*Material for this exercise*

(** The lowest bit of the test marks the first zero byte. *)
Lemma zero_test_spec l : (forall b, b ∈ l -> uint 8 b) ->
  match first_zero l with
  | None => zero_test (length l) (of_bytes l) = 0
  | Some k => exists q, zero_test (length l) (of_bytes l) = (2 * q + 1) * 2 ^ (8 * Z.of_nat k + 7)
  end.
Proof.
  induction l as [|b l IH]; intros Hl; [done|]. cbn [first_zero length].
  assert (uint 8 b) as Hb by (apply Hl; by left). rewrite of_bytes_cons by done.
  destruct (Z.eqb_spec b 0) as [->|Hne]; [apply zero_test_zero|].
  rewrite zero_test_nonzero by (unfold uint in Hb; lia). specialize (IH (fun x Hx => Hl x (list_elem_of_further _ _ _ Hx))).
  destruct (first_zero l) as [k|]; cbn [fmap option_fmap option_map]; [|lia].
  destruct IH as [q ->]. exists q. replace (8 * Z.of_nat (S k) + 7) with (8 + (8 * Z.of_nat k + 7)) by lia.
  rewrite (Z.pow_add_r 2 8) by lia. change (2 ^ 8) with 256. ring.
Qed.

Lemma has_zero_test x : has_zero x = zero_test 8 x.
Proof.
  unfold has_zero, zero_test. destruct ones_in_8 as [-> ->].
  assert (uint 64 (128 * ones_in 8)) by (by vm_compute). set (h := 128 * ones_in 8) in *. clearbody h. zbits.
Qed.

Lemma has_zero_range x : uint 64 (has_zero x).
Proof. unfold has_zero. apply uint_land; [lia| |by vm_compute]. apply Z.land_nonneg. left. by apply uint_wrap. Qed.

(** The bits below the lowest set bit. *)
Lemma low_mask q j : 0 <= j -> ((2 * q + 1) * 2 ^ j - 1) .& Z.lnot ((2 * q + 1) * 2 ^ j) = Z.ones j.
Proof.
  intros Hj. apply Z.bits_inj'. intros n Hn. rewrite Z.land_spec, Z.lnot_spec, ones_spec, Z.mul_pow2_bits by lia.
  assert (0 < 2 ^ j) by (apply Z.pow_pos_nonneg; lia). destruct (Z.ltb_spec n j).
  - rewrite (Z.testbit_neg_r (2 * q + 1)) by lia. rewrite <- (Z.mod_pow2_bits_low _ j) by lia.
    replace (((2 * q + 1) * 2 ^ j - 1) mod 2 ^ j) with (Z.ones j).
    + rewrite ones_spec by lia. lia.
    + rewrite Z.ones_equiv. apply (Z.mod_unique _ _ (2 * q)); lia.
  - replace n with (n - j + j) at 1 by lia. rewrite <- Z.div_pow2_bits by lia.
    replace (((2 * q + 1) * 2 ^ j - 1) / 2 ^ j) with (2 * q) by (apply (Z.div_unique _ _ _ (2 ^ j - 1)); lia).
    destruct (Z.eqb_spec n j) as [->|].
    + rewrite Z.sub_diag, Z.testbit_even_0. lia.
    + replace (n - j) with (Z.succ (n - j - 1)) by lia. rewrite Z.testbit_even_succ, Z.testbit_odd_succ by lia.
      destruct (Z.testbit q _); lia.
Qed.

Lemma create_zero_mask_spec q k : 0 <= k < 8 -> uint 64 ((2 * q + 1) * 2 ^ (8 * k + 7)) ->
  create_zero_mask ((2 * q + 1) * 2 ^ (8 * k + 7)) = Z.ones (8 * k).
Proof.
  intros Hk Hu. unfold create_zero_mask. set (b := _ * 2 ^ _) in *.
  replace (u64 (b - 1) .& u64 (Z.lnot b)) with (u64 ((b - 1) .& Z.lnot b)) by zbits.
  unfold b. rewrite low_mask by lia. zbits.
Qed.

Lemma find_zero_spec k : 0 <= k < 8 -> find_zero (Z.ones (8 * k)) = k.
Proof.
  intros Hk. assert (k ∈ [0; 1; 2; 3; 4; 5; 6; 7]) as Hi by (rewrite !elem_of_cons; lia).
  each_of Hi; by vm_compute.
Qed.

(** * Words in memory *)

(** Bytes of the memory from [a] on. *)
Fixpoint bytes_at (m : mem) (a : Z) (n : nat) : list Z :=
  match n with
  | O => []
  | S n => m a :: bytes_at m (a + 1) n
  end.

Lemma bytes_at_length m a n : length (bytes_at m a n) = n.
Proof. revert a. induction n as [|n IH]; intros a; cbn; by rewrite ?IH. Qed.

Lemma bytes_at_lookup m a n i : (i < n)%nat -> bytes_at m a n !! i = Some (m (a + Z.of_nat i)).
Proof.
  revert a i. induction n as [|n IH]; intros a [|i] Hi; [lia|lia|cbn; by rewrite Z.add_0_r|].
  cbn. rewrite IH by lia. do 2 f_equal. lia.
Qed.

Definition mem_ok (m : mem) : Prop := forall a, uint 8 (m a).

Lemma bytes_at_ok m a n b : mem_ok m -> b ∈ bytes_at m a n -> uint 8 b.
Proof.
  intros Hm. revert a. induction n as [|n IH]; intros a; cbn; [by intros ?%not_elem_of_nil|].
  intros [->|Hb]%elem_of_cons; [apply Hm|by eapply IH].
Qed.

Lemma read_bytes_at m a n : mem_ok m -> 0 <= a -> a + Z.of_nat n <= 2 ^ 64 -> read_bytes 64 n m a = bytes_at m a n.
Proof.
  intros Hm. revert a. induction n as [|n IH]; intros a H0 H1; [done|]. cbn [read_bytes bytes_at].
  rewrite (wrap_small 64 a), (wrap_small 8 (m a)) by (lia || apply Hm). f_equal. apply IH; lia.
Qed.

==

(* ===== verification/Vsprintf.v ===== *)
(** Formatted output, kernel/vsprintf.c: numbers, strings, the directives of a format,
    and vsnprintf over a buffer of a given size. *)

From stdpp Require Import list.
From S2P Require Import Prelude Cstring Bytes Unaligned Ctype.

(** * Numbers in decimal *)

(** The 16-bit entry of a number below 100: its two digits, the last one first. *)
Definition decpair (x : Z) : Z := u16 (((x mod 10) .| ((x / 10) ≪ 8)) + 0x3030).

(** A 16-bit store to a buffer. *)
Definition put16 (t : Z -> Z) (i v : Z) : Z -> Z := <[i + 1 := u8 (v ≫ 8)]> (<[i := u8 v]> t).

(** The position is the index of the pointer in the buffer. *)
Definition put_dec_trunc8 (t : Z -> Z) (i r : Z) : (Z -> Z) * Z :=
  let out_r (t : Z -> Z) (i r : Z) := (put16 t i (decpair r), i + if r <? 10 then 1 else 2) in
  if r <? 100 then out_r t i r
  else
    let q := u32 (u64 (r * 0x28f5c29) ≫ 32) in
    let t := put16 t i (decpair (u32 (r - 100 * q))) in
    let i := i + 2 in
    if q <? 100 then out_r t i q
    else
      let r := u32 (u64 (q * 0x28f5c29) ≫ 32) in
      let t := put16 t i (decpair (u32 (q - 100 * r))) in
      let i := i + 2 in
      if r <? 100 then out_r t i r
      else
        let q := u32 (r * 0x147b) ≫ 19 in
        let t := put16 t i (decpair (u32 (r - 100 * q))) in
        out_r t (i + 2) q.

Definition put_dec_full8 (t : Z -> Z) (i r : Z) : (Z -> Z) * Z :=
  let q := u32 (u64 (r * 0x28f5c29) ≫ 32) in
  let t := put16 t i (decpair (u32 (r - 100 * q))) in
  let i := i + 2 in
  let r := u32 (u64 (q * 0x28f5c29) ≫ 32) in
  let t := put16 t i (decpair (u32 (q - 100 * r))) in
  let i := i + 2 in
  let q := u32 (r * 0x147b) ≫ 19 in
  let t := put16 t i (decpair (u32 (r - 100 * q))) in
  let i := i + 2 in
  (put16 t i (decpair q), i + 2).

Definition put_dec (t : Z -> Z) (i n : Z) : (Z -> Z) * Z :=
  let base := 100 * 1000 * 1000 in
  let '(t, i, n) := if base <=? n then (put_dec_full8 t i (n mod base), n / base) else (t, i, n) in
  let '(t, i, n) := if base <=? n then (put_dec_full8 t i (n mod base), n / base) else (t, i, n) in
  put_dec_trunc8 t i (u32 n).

*Instructions to follow*
Copy out every line from the records that has the word "forall".

*Solution for this problem*
Lemma zero_test_spec l : (forall b, b ∈ l -> uint 8 b) ->
Definition mem_ok (m : mem) : Prop := forall a, uint 8 (m a).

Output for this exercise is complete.